If those three things check out “yes,” then the affair in question is none of our goddamned business (and you might notice that religious-nut groups practicing polygamy miss on all three counts depressingly often). Even if we don’t like the relationship, even if we’re not okay with the kind of sex going on there, even if we feel that it’s just too dramatic for words, even if we’re uncomfortable with knowing it exists–if nobody’s being legally-actionably hurt and everybody’s of-age and consensually there, then it’s not any of my business what they do, or Christians’ business either.
“Mind your own damned business” may well become the cardinal virtue of the new millennium.
A pity Jesus never really talked about that, but I suspect that even if he had, that would have just quickly become one of the “optional” verses.
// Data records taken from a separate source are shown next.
Lemma placed_insert ws h h' v v' k k1 :
  2 < Z.of_nat (length ws) -> v' <> 0 -> v <> 0 ->
  ws !! Z.to_nat (slot (Z.of_nat (length ws)) h' k1) = Some 0 ->
  placed ws h v k -> placed (<[Z.to_nat (slot (Z.of_nat (length ws)) h' k1) := v']> ws) h v k.
Proof.
  intros Hsize Hv' Hv H0 (Hk & Hp & Hb). unfold placed. rewrite length_insert.
  set (j := Z.to_nat (slot _ h' k1)) in *. split_and!; [done| |].
  - rewrite list_lookup_insert_ne; [done|]. intros E. rewrite <- E in Hp. congruence.
  - intros k' w Hk'. destruct (decide (j = Z.to_nat (slot (Z.of_nat (length ws)) h k'))) as [E|E].
    + rewrite <- E, list_lookup_insert_eq by (by eapply lookup_lt_Some). congruence.
    + rewrite list_lookup_insert_ne by done. by apply Hb.
Qed.

Lemma hash_insert_ok S ws s :
  hash_ok S ws -> (2 <= zeros ws)%nat ->
  exists ws', hash_insert (Datatypes.S (length ws)) ws (probe_incr (Z.of_nat (length ws)) (hash s))
      (hash s mod Z.of_nat (length ws)) (Z.of_nat (length S) + 1) = Ret ws' /\
    hash_ok (S ++ [s]) ws' /\ length ws' = length ws /\ Datatypes.S (zeros ws') = zeros ws.
Proof.
  intros [Hp Hs He Hpl [j Hj]] Hz. rewrite <- (slot_0 _ (hash s)) by done.
  pose proof (lookup_lt_Some _ _ _ Hj).
  destruct (slot_reaches (Z.of_nat (length ws)) (hash s) (Z.of_nat j)) as (k & Hk & Ek); [done|done|lia|].
  destruct (hash_insert_loop ws (hash s) (Z.of_nat (length S) + 1) Hs (Datatypes.S (length ws)) 0 k)
    as (k1 & Hk1 & H0 & Hb & ->); [lia..|by rewrite Ek, Nat2Z.id|lia|].
  set (i := Z.to_nat (slot _ (hash s) k1)) in *. set (v := Z.of_nat (length S) + 1).
  pose proof (zeros_insert ws i v H0 ltac:(lia)) as Hz'.
  eexists. split; [reflexivity|]. split_and!; [|by rewrite length_insert|done].
  split; rewrite ?length_insert; auto.
  - intros m w. rewrite length_app. simpl. destruct (decide (i = m)) as [->|].
    + rewrite list_lookup_insert_eq by (by eapply lookup_lt_Some). intros [= <-]. unfold v. lia.
    + rewrite list_lookup_insert_ne by done. intros Hm%He. lia.
  - intros m t Hm. destruct (decide (m < length S)%nat) as [Hlt|Hge].
    + rewrite lookup_app_l in Hm by done. destruct (Hpl m t Hm) as [k2 Hk2]. exists k2.
      apply placed_insert; [done|lia|lia|done..].
    + rewrite lookup_app_r in Hm by lia. destruct (m - length S)%nat eqn:Em; [|done].
      injection Hm as <-. exists k1. unfold placed. rewrite length_insert. fold i. split_and!; [lia| |].
      * rewrite list_lookup_insert_eq by (by eapply lookup_lt_Some). f_equal. unfold v. lia.
      * intros k' w Hk' Hw. destruct (decide (i = Z.to_nat (slot (Z.of_nat (length ws)) (hash s) k'))) as [E|E].
        -- rewrite <- E, list_lookup_insert_eq in Hw by (by eapply lookup_lt_Some). injection Hw as <-. lia.
        -- rewrite list_lookup_insert_ne in Hw by done. intros ->. by apply (Hb k').
  - apply zeros_pos. lia.
Qed.

Lemma augment_ok dat m S ss descs ws nstr i :
  hash_ok S ws -> Forall2 (fun e s => deref dat m (sd_pointer e) = Ret s) descs ss ->
  (length ss < zeros ws)%nat -> nstr + i = Z.of_nat (length S) -> 0 <= nstr + i ->
  Z.of_nat (length (S ++ ss)) < 2 ^ 32 ->
  exists ws', augment dat m nstr i descs ws = Ret ws' /\ hash_ok (S ++ ss) ws' /\ length ws' = length ws.
Proof.
  intros HH HF. revert S ws i HH. induction HF as [|e s descs ss He _ IH]; intros S ws i HH Hz Hi Hp Hlen; cbn [augment].
  - exists ws. rewrite app_nil_r. done.
  - rewrite He. cbn [mbind load_bind]. cbv zeta. simpl length in Hz.
    rewrite length_app in Hlen. simpl length in Hlen. rewrite wrapw_small by lia.
    replace (1 + nstr + i) with (Z.of_nat (length S) + 1) by lia.
    destruct (hash_insert_ok S ws s HH ltac:(lia)) as (ws1 & -> & HH1 & Hl1 & Hz1). cbn [mbind load_bind].
    destruct (IH (S ++ [s]) ws1 (i + 1) HH1) as (ws2 & E & HH2 & Hl2).
    + lia.
    + rewrite length_app. simpl. lia.
    + lia.
    + rewrite !length_app. simpl. lia.
    + rewrite <- app_assoc in HH2. exists ws2. split_and!; [done|done|lia].
Qed.

(** ** Theorems *)

(** The translations of the messages. *)
Definition translates (d : loaded_domain) (T : list cstr) : Prop :=
  forall i t, T !! i = Some t -> exists p len, translation d (Z.of_nat i) = Ret (p, len) /\
    deref (data d) (mem d) p = Ret t.

(** The search method of the domain can be used: the hash table is right, or
    the strings are sorted and there are no others. *)
Definition searchable (d : loaded_domain) (S : list cstr) : Prop :=
  match hash_tab d with
  | Some t => exists ws, table_is d t ws /\ hash_ok S ws
  | None => increasing S /\ nstrings d = Z.of_nat (length S)
  end.

Lemma find_act_spec d S msgid :
  represents d S -> searchable d S -> wf_cstr msgid -> find_act d msgid = Ret (index_of S msgid).
Proof.
  intros HR HS Hm. unfold find_act, searchable in *. destruct (hash_tab d) as [t|].
  - destruct HS as (ws & HT & HH). by apply (hash_lookup d S HR t ws).
  - destruct HS as [Hinc Hall]. apply (bsearch_loop_spec d S HR Hinc Hall msgid Hm); rewrite ?Hall; [lia..|].
    intros i s Hi. pose proof (lookup_lt_Some _ _ _ Hi). lia.
Qed.

(** C17. The lookup in a loaded catalog whose strings can be read ([represents]) and searched ([searchable]: it
    has a right hash table, of prime size and with an empty slot, or sorted
    strings) is the lookup in a finite map, with the system dependent strings included: it ends, finds
    the translation of every message id of the catalog, and nothing for another.  The loader does not check these conditions: in a catalog with
    a full hash table the search for another message never ends ([full_table_loops]). *)
Theorem find_msg_correct (d : loaded_domain) (S T : list cstr) (msgid : cstr)
    (HR : represents d S) (HS : searchable d S) (HT : translates d T)
    (Hlen : length T = length S) (Hm : wf_cstr msgid) :
  match index_of S msgid with
  | None => (msgid ∉ S) /\ find_msg d msgid = Ret None
  | Some i => exists p len t, S !! Z.to_nat i = Some msgid /\ T !! Z.to_nat i = Some t /\
      find_msg d msgid = Ret (Some (p, len)) /\ deref (data d) (mem d) p = Ret t
  end.
Proof.
  unfold find_msg. rewrite (find_act_spec d S msgid HR HS Hm). cbn [mbind load_bind].
  destruct (decide (msgid ∈ S)) as [Hin|Hni]; [|by rewrite index_of_None].
  apply list_elem_of_lookup in Hin as [i Hi]. rewrite (index_of_Some S msgid i (rep_nodup _ _ HR) Hi).
  destruct (lookup_lt_is_Some_2 T i) as [t Ht]; [rewrite Hlen; by eapply lookup_lt_Some|].
  destruct (HT i t Ht) as (p & len & Et & Ed). rewrite Nat2Z.id, Et. exists p, len, t. done.
Qed.

(** The two search methods agree: a catalog with a hash table and one
    without it that hold the same messages give the same index for every
    message id. *)
Theorem search_methods_agree (d d' : loaded_domain) (S : list cstr) (msgid : cstr)
    (HR : represents d S) (HR' : represents d' S) (HS : searchable d S) (HS' : searchable d' S)
    (Hm : wf_cstr msgid) :
  find_act d msgid = find_act d' msgid.
Proof. by rewrite (find_act_spec d S), (find_act_spec d' S). Qed.

(** C19. Adding the system dependent strings to a right hash table ([hash_ok]) with more empty
    slots than strings to add: every insertion ends, and the new table is correct
    for the old and the new strings together.  The loader does not check that there are so many slots: an insertion into a full table never
    ends ([insert_full_loops]). *)
Theorem augment_correct (dat m : list Z) (S ss : list cstr) (descs : list sysdep_string_desc) (ws : list Z)
    (HH : hash_ok S ws) (HF : Forall2 (fun e s => deref dat m (sd_pointer e) = Ret s) descs ss)
    (Hz : (length ss < zeros ws)%nat) (Hlen : Z.of_nat (length (S ++ ss)) < 2 ^ 32) :
  exists ws', augment dat m (Z.of_nat (length S)) 0 descs ws = Ret ws' /\
    hash_ok (S ++ ss) ws' /\ length ws' = length ws.
Proof. apply augment_ok; auto; lia. Qed.

(** A small catalog, with and without a hash table of size 5. *)
Definition sample_ids : list cstr := [[]; cs "hello"].
Definition sample_strs : list cstr := [cs "nplurals=2; plural=n>1;"; cs "bonjour"].
Definition sample_mo (hsize : Z) : list Z :=
  concat (map le32 ([_MAGIC; 0; 2; 48; 64; hsize; 80; 0; 0; 0; 0; 0]
    ++ [0; 100; 5; 101] ++ [23; 107; 7; 131] ++ [1; 0; 2; 0; 0]))
  ++ [0] ++ cs "hello" ++ [0] ++ cs "nplurals=2; plural=n>1;" ++ [0] ++ cs "bonjour" ++ [0].
Definition sample_domain (hsize : Z) : loaded_domain :=
  LoadedDomain (sample_mo hsize) false 2 48 64 0 [] [] [] hsize
    (if 2 <? hsize then Some (FileHash 80) else None) false.

Lemma sample_loads (hsize : Z) :
  hsize = 5 \/ hsize = 0 ->
  @load_catalog (pri_fallback 8 8 8) true (fun _ => true) (sample_mo hsize) = Ret (sample_domain hsize).
Proof. intros [->| ->]; vm_compute; reflexivity. Qed.
(* ===== verification/BindingsSpec.v ===== *)
(** * What the binding functions promise

    The list of bindings is a finite map from domain names, kept sorted; every
    operation changes the entry it is asked to change and no other, counts the
    change, and neither leaks memory nor frees a block twice, also when an
    allocation fails. *)

From Stdlib Require Import Sorted.
From S2P Require Import Prelude Bindings.

Open Scope Z_scope.

(** ** Sorted lists of bindings *)

Definition before (b c : binding) : Prop := strcmp (domainname b) (domainname c) < 0.

Record list_ok (l : list binding) : Prop := ListOk {
  lok_sorted : StronglySorted before l;
  lok_names : Forall (fun b => wf_cstr (domainname b)) l
}.

Lemma list_ok_cons b l :
  list_ok (b :: l) <-> wf_cstr (domainname b) /\ list_ok l /\ Forall (before b) l.
Proof.
  split.
  - intros [Hs Hn]. apply StronglySorted_inv in Hs as [Hs Hb]. apply Forall_cons in Hn as [Hw Hn].
    by repeat split.
  - intros (Hw & [Hs Hn] & Hb). split; [by constructor|by apply Forall_cons_2].
Qed.

(** The search in the sorted list stops early but misses nothing. *)
Lemma find_binding_Some l name b :
  list_ok l -> wf_cstr name -> find_binding l name = Some b -> b ∈ l /\ domainname b = name.
Proof.
  intros Hl Hn. induction l as [|c l IH]; [done|]. apply list_ok_cons in Hl as (Hw & Hl & Hb).
  cbn [find_binding]. case_if.
  - intros [= <-]. split; [apply list_elem_of_here|]. symmetry. by apply strcmp_eq.
  - case_if; [done|]. intros H. destruct (IH Hl H) as [? ?]. split; [by apply list_elem_of_further|done].
Qed.

Lemma before_all l b c :
  list_ok (c :: l) -> wf_cstr b -> strcmp b (domainname c) < 0 -> Forall (fun d => strcmp b (domainname d) < 0) (c :: l).
Proof.
  intros (Hw & [_ Hn] & Hb)%list_ok_cons Hb' Hlt. apply Forall_cons_2; [done|].
  rewrite Forall_forall in Hb, Hn |- *. intros d Hd. apply (strcmp_trans _ (domainname c)); auto.
  by apply Hb.
Qed.

Lemma find_binding_None l name :
  list_ok l -> wf_cstr name -> find_binding l name = None -> Forall (fun b => domainname b <> name) l.
Proof.
  intros Hl Hn. induction l as [|c l IH]; [intros _; by apply Forall_nil_2|].
  pose proof Hl as Hl'. apply list_ok_cons in Hl as (Hw & Hl & Hb). cbn [find_binding].
  case_if; [done|]. case_if; intros H.
  - eapply Forall_impl; [by eapply before_all|]. simpl. intros d Hd <-. rewrite strcmp_refl in Hd. lia.
  - apply Forall_cons_2; [|by apply IH]. intros <-. by rewrite strcmp_refl in Eif.
Qed.

Lemma list_ok_unique l b c :
  list_ok l -> b ∈ l -> c ∈ l -> domainname b = domainname c -> b = c.
Proof.
  intros Hl. induction l as [|d l IH]; intros Hb Hc E; [by apply not_elem_of_nil in Hb|].
  apply list_ok_cons in Hl as (Hw & Hl & Hd). rewrite Forall_forall in Hd.
  apply elem_of_cons in Hb as [->|Hb]; apply elem_of_cons in Hc as [->|Hc]; auto; exfalso.
  - apply Hd in Hc. unfold before in Hc. rewrite E, strcmp_refl in Hc. lia.
  - apply Hd in Hb. unfold before in Hb. rewrite E, strcmp_refl in Hb. lia.
Qed.

Lemma find_binding_iff l name b :
  list_ok l -> wf_cstr name -> find_binding l name = Some b <-> b ∈ l /\ domainname b = name.
Proof.
  intros Hl Hn. split; [by apply find_binding_Some|]. intros [Hb E].
  destruct (find_binding l name) as [c|] eqn:Ef.
  - apply find_binding_Some in Ef as [Hc Ec]; [|done..]. f_equal. by apply (list_ok_unique l); [..|congruence].
  - apply find_binding_None in Ef; [|done..]. rewrite Forall_forall in Ef. by apply Ef in Hb.
Qed.

Section Update.
Context (name : cstr) (f : binding -> binding) (Hname : wf_cstr name).
Context (Hf : forall b, domainname (f b) = domainname b).

Lemma update_names l : domainname <$> update_binding l name f = domainname <$> l.
Proof using Hf.
  induction l as [|b l IH]; [done|]. cbn [update_binding].
  case_if; rewrite !fmap_cons; [by rewrite Hf|by rewrite IH].
Qed.

Lemma names_ok l l' : domainname <$> l' = domainname <$> l -> list_ok l -> list_ok l'.
Proof using Type.
  revert l'. induction l as [|b l IH]; intros [|b' l'] E; try done. simpl in E. injection E as Eb El.
  rewrite !list_ok_cons. intros (Hw & Hl & Hb). rewrite Eb. split_and!; [done|by apply IH|].
  clear IH Hl. revert l' El Hb. induction l as [|c l IH]; intros [|c' l'] El; try done; simpl in El.
  intros [Hc Hb]%Forall_cons. injection El as Ec El. apply Forall_cons_2; [|by apply IH].
  unfold before in *. by rewrite Eb, Ec.
Qed.

Lemma update_ok l : list_ok l -> list_ok (update_binding l name f).
Proof using Hf. apply names_ok, update_names. Qed.

Lemma update_middle l b :
  list_ok l -> find_binding l name = Some b ->
  exists l1 l2, l = l1 ++ b :: l2 /\ update_binding l name f = l1 ++ f b :: l2.
Proof using Hname.
  induction l as [|c l IH]; intros Hl H; [done|]. apply list_ok_cons in Hl as (Hw & Hl & _).
  cbn [find_binding update_binding] in *. case_if_in H.
  - injection H as ->. by exists [], l.
  - case_if_in H; [done|]. destruct (IH Hl H) as (l1 & l2 & -> & ->). by exists (c :: l1), l2.
Qed.

Lemma find_update l b name' :
  list_ok l -> wf_cstr name' -> find_binding l name = Some b ->
  find_binding (update_binding l name f) name' =
  if decide (name' = name) then Some (f b) else find_binding l name'.
Proof using Hf Hname.
  intros Hl Hw' Hb. pose proof (update_ok l Hl) as Hu.
  destruct (update_middle l b Hl Hb) as (l1 & l2 & E & Eu).
  apply find_binding_Some in Hb as [Hin Hd]; [|done..].
  case_decide as Hn.
  - subst name'. apply find_binding_iff; [done..|]. rewrite Hf, Hd, Eu. split; [|done].
    apply elem_of_app. right. apply list_elem_of_here.
  - apply option_eq. intros x. rewrite !find_binding_iff by done. rewrite Eu, E, !elem_of_app, !elem_of_cons.
    split; intros [Hx Ex]; (split; [|done]); destruct Hx as [?|[->|?]]; auto; exfalso;
      rewrite ?Hf in Ex; congruence.
Qed.
End Update.
(* ===== verification/Tsearch.v ===== *)
(** * Search trees: tsearch.c

    The red-black trees behind the cache of known translations.  The nodes are
    objects of a store; the C type [node *], a pointer to a variable or field that
    holds a pointer to a node, is a [slot].  A function is a program of the
    state monad over the store that is undefined ([None]) where it would
    dereference a null or dangling pointer.  [trtree] and the lemmas on it are in
    TsearchSpec. *)

From S2P Require Import Prelude.

Open Scope Z_scope.

Definition loc : Type := nat.

(** [struct node_t] *)
Record node_t {K : Type} := MkNode { nd_key : K; nd_left : option loc; nd_right : option loc; nd_red : bool }.
Arguments node_t : clear implicits.
Arguments MkNode {K}.

(** The variable that holds the root, and the nodes. *)
Record mem {K : Type} := Mem { m_root : option loc; m_heap : gmap loc (node_t K) }.
Arguments mem : clear implicits.
Arguments Mem {K}.

(** [node *]: the root variable, or a field of a node. *)
Inductive slot := RootSlot | LeftSlot (a : loc) | RightSlot (a : loc).

#[export] Instance slot_eq_dec : EqDecision slot.
Proof. solve_decision. Defined.

(** ** Programs *)

Definition prog (K A : Type) : Type := mem K -> option (A * mem K).

Definition pret {K A} (x : A) : prog K A := fun m => Some (x, m).
Definition pbind {K A B} (c : prog K A) (f : A -> prog K B) : prog K B :=
  fun m => match c m with Some (x, m) => f x m | None => None end.
Definition stuck {K A} : prog K A := fun _ => None.

Declare Scope prog_scope.
Delimit Scope prog_scope with prog.
Notation "'let*' x := c 'in' d" := (pbind c (fun x => d))
  (at level 10, x binder, c at level 100, d at level 200) : prog_scope.
Notation "c ';;;' d" := (pbind c (fun _ => d)) (at level 199, right associativity) : prog_scope.
Open Scope prog_scope.

Section Tsearch.
Context {K : Type} (compar : K -> K -> Z).

Definition get_node (a : loc) : prog K (node_t K) := fun m =>
  match m_heap m !! a with Some n => Some (n, m) | None => None end.

Definition set_node (a : loc) (f : node_t K -> node_t K) : prog K unit := fun m =>
  match m_heap m !! a with
  | Some n => Some (tt, Mem (m_root m) (<[a := f n]> (m_heap m)))
  | None => None
  end.

Definition set_red (a : loc) (b : bool) : prog K unit :=
  set_node a (fun n => MkNode (nd_key n) (nd_left n) (nd_right n) b).
Definition set_left (a : loc) (p : option loc) : prog K unit :=
  set_node a (fun n => MkNode (nd_key n) p (nd_right n) (nd_red n)).
Definition set_right (a : loc) (p : option loc) : prog K unit :=
  set_node a (fun n => MkNode (nd_key n) (nd_left n) p (nd_red n)).
Definition set_key (a : loc) (k : K) : prog K unit :=
  set_node a (fun n => MkNode k (nd_left n) (nd_right n) (nd_red n)).

(** [*s] and [*s = p] *)
Definition read (s : slot) : prog K (option loc) := fun m =>
  match s with
  | RootSlot => Some (m_root m, m)
  | LeftSlot a => (let* n := get_node a in pret (nd_left n)) m
  | RightSlot a => (let* n := get_node a in pret (nd_right n)) m
  end.

Definition write (s : slot) (p : option loc) : prog K unit := fun m =>
  match s with
  | RootSlot => Some (tt, Mem p (m_heap m))
  | LeftSlot a => set_left a p m
  | RightSlot a => set_right a p m
  end.

(** [*s], where the pointer is dereferenced next. *)
Definition read_nn (s : slot) : prog K loc :=
  let* p := read s in match p with Some a => pret a | None => stuck end.

(** [p != NULL && p->red], and [if (p) p->red = 0] *)
Definition is_red (p : option loc) : prog K bool :=
  match p with
  | Some a => let* n := get_node a in pret (nd_red n)
  | None => pret false
  end.

Definition blacken (p : option loc) : prog K unit :=
  match p with Some a => set_red a false | None => pret tt end.

(** ** maybe_split_for_insert *)

(** The rotations; [rp], [lp] are the fields of [root]. *)
Definition rotate_child (root p gp : loc) (gparentp : slot) (p_r : Z) : prog K unit :=
  let rp := RightSlot root in
  let lp := LeftSlot root in
  set_red p true;;; set_red gp true;;; set_red root false;;;
  (if p_r <? 0 then
     let* x := read rp in set_left p x;;; write rp (Some p);;;
     let* y := read lp in set_right gp y;;; write lp (Some gp)
   else
     let* x := read lp in set_right p x;;; write lp (Some p);;;
     let* y := read rp in set_left gp y;;; write rp (Some gp));;;
  write gparentp (Some root).

Definition rotate_parent (p gp : loc) (parentp gparentp : slot) (p_r : Z) : prog K unit :=
  let* x := read parentp in write gparentp x;;;
  set_red p false;;; set_red gp true;;;
  if p_r <? 0 then
    let* n := get_node p in set_left gp (nd_right n);;; set_right p (Some gp)
  else
    let* n := get_node p in set_right gp (nd_left n);;; set_left p (Some gp).

Definition fix_red_parent (root : loc) (parentp gparentp : option slot) (p_r gp_r : Z) : prog K unit :=
  match parentp with
  | None => pret tt
  | Some parentp =>
      let* p := read_nn parentp in
      let* pn := get_node p in
      if nd_red pn then
        match gparentp with
        | None => stuck
        | Some gparentp =>
            let* gp := read_nn gparentp in
            if negb (Bool.eqb (0 <? p_r) (0 <? gp_r)) then rotate_child root p gp gparentp p_r
            else rotate_parent p gp parentp gparentp p_r
        end
      else pret tt
  end.

Definition maybe_split_for_insert (rootp : slot) (parentp gparentp : option slot) (p_r gp_r : Z)
    (mode : bool) : prog K unit :=
  let* root := read_nn rootp in
  let* r := read (RightSlot root) in
  let* l := read (LeftSlot root) in
  let* rr := is_red r in
  let* lr := is_red l in
  if mode || (rr && lr) then
    set_red root true;;; blacken r;;; blacken l;;;
    fix_red_parent root parentp gparentp p_r gp_r
  else pret tt.

(** ** tsearch *)

Inductive descent :=
| Found (a : loc)
| Stop (nextp rootp : slot) (parentp : option slot) (r p_r : Z).

(** The loop; [nextp = rootp] at its head. *)
Fixpoint tsearch_loop (fuel : nat) (key : K) (rootp : slot) (parentp gparentp : option slot)
    (p_r gp_r : Z) : prog K descent :=
  match fuel with
  | O => stuck
  | S fuel =>
      let* root := read_nn rootp in
      let* n := get_node root in
      let r := compar key (nd_key n) in
      if r =? 0 then pret (Found root)
      else
        maybe_split_for_insert rootp parentp gparentp p_r gp_r false;;;
        let nextp := if r <? 0 then LeftSlot root else RightSlot root in
        let* next := read nextp in
        match next with
        | None => pret (Stop nextp rootp parentp r p_r)
        | Some _ => tsearch_loop fuel key nextp (Some rootp) parentp r p_r
        end
  end.

(** The number of nodes bounds the length of a path. *)
Definition tree_fuel : prog K nat := fun m => Some (S (size (m_heap m)), m).

(** [malloc (sizeof (struct node_t))] with the fields of the new node. *)
Definition new_node (mal : bool) (key : K) : prog K (option loc) := fun m =>
  if mal then
    let q := fresh (dom (m_heap m)) in
    Some (Some q, Mem (m_root m) (<[q := MkNode key None None true]> (m_heap m)))
  else Some (None, m).

Definition insert_at (mal : bool) (key : K) (nextp rootp : slot) (parentp : option slot) (r p_r : Z)
    : prog K (option loc) :=
  let* q := new_node mal key in
  match q with
  | None => pret None
  | Some q =>
      write nextp (Some q);;;
      (if decide (nextp = rootp) then pret tt
       else maybe_split_for_insert nextp (Some rootp) parentp r p_r true);;;
      pret (Some q)
  end.

Definition tsearch (mal : bool) (key : K) : prog K (option loc) :=
  let* root := read RootSlot in
  blacken root;;;
  match root with
  | None => insert_at mal key RootSlot RootSlot None 0 0
  | Some _ =>
      let* fuel := tree_fuel in
      let* d := tsearch_loop fuel key RootSlot None None 0 0 in
      match d with
      | Found a => pret (Some a)
      | Stop nextp rootp parentp r p_r => insert_at mal key nextp rootp parentp r p_r
      end
  end.

(** ** tfind *)

Fixpoint tfind_loop (fuel : nat) (key : K) (rootp : slot) : prog K (option loc) :=
  match fuel with
  | O => stuck
  | S fuel =>
      let* p := read rootp in
      match p with
      | None => pret None
      | Some root =>
          let* n := get_node root in
          let r := compar key (nd_key n) in
          if r =? 0 then pret (Some root)
          else tfind_loop fuel key (if r <? 0 then LeftSlot root else RightSlot root)
      end
  end.

Definition tfind (key : K) : prog K (option loc) :=
  let* fuel := tree_fuel in tfind_loop fuel key RootSlot.
End Tsearch.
On that note, I would like to apologize to the polyamory community if I have gotten anything wrong with terminology or communicated monogamous privilege too much. Feel free to correct me on any point that I’ve gotten wrong or said poorly. I realize I am an outsider and my experience with the community is based upon personal interaction with polyamorous folks and reading books/sites about it like The Ethical Slut. I am not trying to remove polyamorous voices or silence anybody, or distract from primary sources of information. I don’t pretend to be an expert. I’m just sick of hearing that people who I personally know to be good people, people who are trying to be good to each other, people who just want to live their lives free of meddling and nosiness, are getting compared to animal-fuckers and child-predators even indirectly. I’m sick of people I know and yes, love being called discredits to humanity. I’m sick of Christianists’ shameless grab for power and dominance and their constant attempts to strong-arm and wrestle control away from private people making unapproved personal decisions. I want it to stop, and I perceive that the first step in resolving a problem is calling out that the problem exists. This problem exists. If enough people recognize that it exists, then we can start dealing with it. Thank you all for listening. This seems like a good place to say: I heart you all.